Abstract

To evaluate the usefulness of sonographic assessment of cervical length in the prediction of maternal and perinatal outcome at the beginning of labour induction. We performed a prospective cohort study of 165 inductions of labor. Indications of labor induction were prolonged pregnancy (53.9%), pre-eclampsia (13.3%), fetal growth restriction (10.9%), gestational diabetes (9.7%), and others (12.2%). When the Bishop score was below 6 at admission, cervical ripening with prostaglandins was performed. Membrane rupture and intravenous oxytocin was used in all cases. Maternal and perinatal variables were collected prospectively. Analisys was performed by logistic regression analysis and ROC curves. The rate of cesarean delivery after induction was 23.6%, 46.7% of patients were nulliparous, and 16.7% of patients had a history of previous cesarean section. Mean gestational age at the inclusion was 39.7(1.6) weeks.
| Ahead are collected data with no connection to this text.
(** The state of two processors after a run. *)
Definition after_on (M : PageMapper) (m : pt) (ls : list (nat * event)) : conc :=
  let s := mem_initial 2 m (falloc_new small_map) in default s (run_labels ls s).
Definition after : list (nat * event) → conc := after_on page_mapper_model ∅.
Lemma after_reachable (M : PageMapper) (m : pt) ls :
  (if run_labels ls (mem_initial 2 m (falloc_new small_map)) then true else false) = true →
  reachable 2 m (falloc_new small_map) (after_on M m ls).
Proof.
  unfold after_on. cbv zeta. destruct (run_labels ls _) as [s|] eqn:E; [|done]. intros _. cbn [default].
  by eapply run_labels_rtc.
Qed.

(** Page tables that need a frame of their own for every mapping. *)
Definition hungry_mapper : PageMapper := {|
  pt := gmap Z (Z * Z);
  translate m p := m !! p;
  huge _ _ := false;
  map_to m p f fl fa :=
    match m !! p with
    | Some (f0, _) => Ret (PageAlreadyMapped f0, m, fa)
    | None =>
        '(table, fa) ← allocate_frame fa;
        Ret (match table with Some _ => (MapOk, <[p := (f, fl)]> m, fa) | None => (FrameAllocationFailed, m, fa) end)
    end;
  unmap m p :=
    match m !! p with
    | Some (f, _) => Ret (UnmapOk f, delete p m)
    | None => Ret (UnmapPageNotMapped, m)
    end;
  PRESENT := 1; WRITABLE := 2; USER_ACCESSIBLE := 4; WRITE_THROUGH := 8;
  NO_CACHE := 16; GLOBAL := 256; NO_EXECUTE := 0x8000000000000000;
|}.
Definition hungry_empty : @pt hungry_mapper := (∅ : gmap Z (Z * Z)).
Definition kmem_hungry : @KMem hungry_mapper :=
  @MkKMem hungry_mapper (Some hungry_empty) false (Some (falloc_new small_map)) false None (Some 0).

(** The first processor takes the three frames there are and panics in [map_page!], the
    second one goes on. *)
Definition run_out_of_memory : list (nat * event) :=
  mjoin (replicate 3 ((0%nat, Call OAlloc) :: replicate 3 (0%nat, Go))) ++
  (0%nat, Call (OMap 0x5000 0x9000 3)) :: replicate 5 (0%nat, Go) ++
  (1%nat, Call OAlloc) :: replicate 3 (1%nat, Go) ++ (1%nat, Call (OUnmap 0x9000)) :: replicate 3 (1%nat, Go).

Lemma memory_operations_atomic_witness :
  (cs_hist (after run_overlap) = [(OAlloc, AFrame (Some 0x1000)); (OMap 0x5000 0x9000 3, AUnit)] ∧
   sequential (cs_hist (after run_overlap)) kmem_small
     (with_mem kmem_small (cs_mapper (after run_overlap)) (cs_falloc (after run_overlap)))) ∧
  let s := after_on hungry_mapper hungry_empty run_out_of_memory in
  cs_hist s = [(OAlloc, AFrame (Some 0x1000)); (OAlloc, AFrame (Some 0x2000)); (OAlloc, AFrame (Some 0x3000));
               (OMap 0x5000 0x9000 3, APanic); (OAlloc, AFrame None); (OUnmap 0x9000, AUnit)] ∧
  cs_frames s !! (0%nat, 0%nat) = Some (Looping false false) ∧
  sequential (cs_hist s) kmem_hungry (with_mem kmem_hungry (cs_mapper s) (cs_falloc s)).
Proof.
  split; [split; [vm_refl|]|split_and!; [vm_refl|vm_refl|]].
  - apply (memory_operations_atomic kmem_small 2 ∅ (falloc_new small_map)); [exact kmem_small_ready|].
    apply after_reachable. vm_refl.
  - apply (memory_operations_atomic kmem_hungry 2 hungry_empty (falloc_new small_map)); [done|].
    apply after_reachable. vm_refl.
Defined.

Lemma memory_locks_exclusive_witness :
  ∃ c, cs_cpus (after run_map) !! 0%nat = Some c ∧ c_irq c = false.
Proof.
  exists (MkProcessor 0 false false). split; [vm_refl|].
  apply (λ Hr, proj2 (memory_locks_exclusive kmem_small 2 ∅ (falloc_new small_map) (after run_map) kmem_small_ready Hr)
    0%nat 0%nat (MapMapper 0x5000 0x9000 3 true)); [apply after_reachable; vm_refl|vm_refl..].
Defined.

(** After the interrupted [unmap_page!], nothing is ever completed that needs [MAPPER]. *)
Lemma lock_contention_fatal_witness :
  ∃ s1, mem_step 0 Go (after run_interrupted) = Some s1 ∧
    ∀ s', rtc mem_next s1 s' → Forall (λ ev, needs_mapper ev.1 = false) (cs_hist s').
Proof.
  destruct (lock_contention_fatal kmem_small 2 ∅ (falloc_new small_map) (after run_interrupted) 0%nat
    (MkProcessor 1 false false) (MapWait 0x5000 0x9000 3 false)) as (s1 & Hs1 & Hend);
    [exact kmem_small_ready|apply after_reachable; vm_refl|vm_refl|reflexivity|vm_refl
    |left; split; [reflexivity|exists (0%nat, 0%nat); vm_refl]|].
  exists s1. split; [exact Hs1|]. intros s' Hs'. destruct (Hend s' Hs') as (_ & _ & l & Hl & Hq).
  assert (cs_hist (after run_interrupted) = []) as E by vm_refl.
  rewrite E in Hl. cbn [app] in Hl. rewrite Hl.
  assert (cs_frames (after run_interrupted) !! (0%nat, 0%nat) = Some (UnmapHeld 0x8000)) as Ef by vm_refl.
  eapply Forall_impl; [exact (Hq 0%nat _ Ef)|]. intros ev [Hm _]. by apply Hm.
Defined.

(** Two processors: the first finishes and releases the lock, the second stays halted. *)
Lemma two_cpus_lost :
  cs_mlock (after run_two_cpus) = None ∧ cs_hist (after run_two_cpus) = [(OUnmap 0x8000, AUnit)] ∧
  cs_cpus (after run_two_cpus) !! 1%nat = Some (MkProcessor 0 false true).
Proof. split_and!; vm_refl. Qed.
Ultrasound cervical length areas under the ROC curve for prediction of Cesarean section were 75% (95% CI 62–83%; P = 0.04), and for the prediction of severe maternal complication 83% (95% CI 74–92%; P = 0.007). Cervical length of 20 mm was the best cut-off for the prediction of cesarean after labor induction (92% sensitivity and 68% specificity). Patients with a cervical length < 20 mm at the beginning of labour induction had a lower rate of cesarean sections (10.7% vs. 33.7%; P = 0.018) (OR 0.19 (CI 95% 0.05–0.76; P = 0.02)) and cesarean section for failed induction (7.1% vs. 24.7%; P = 0.045) (OR 0.16 (CI 95% 0.03–0.75; P = 0.03)) and a trend to reduced neonatal admission rate (3.6% vs. 15.1%; P = 0.101), umbilical artery pH below 7.20 (7.4% vs. 17.4%; P = 0.184) and severe maternal complications (0% vs. 7%; P = 0.151). Ultrasonographic measurement of cervical length at labour induction admission predicts maternal and perinatal outcome and the risk of Cesarean section.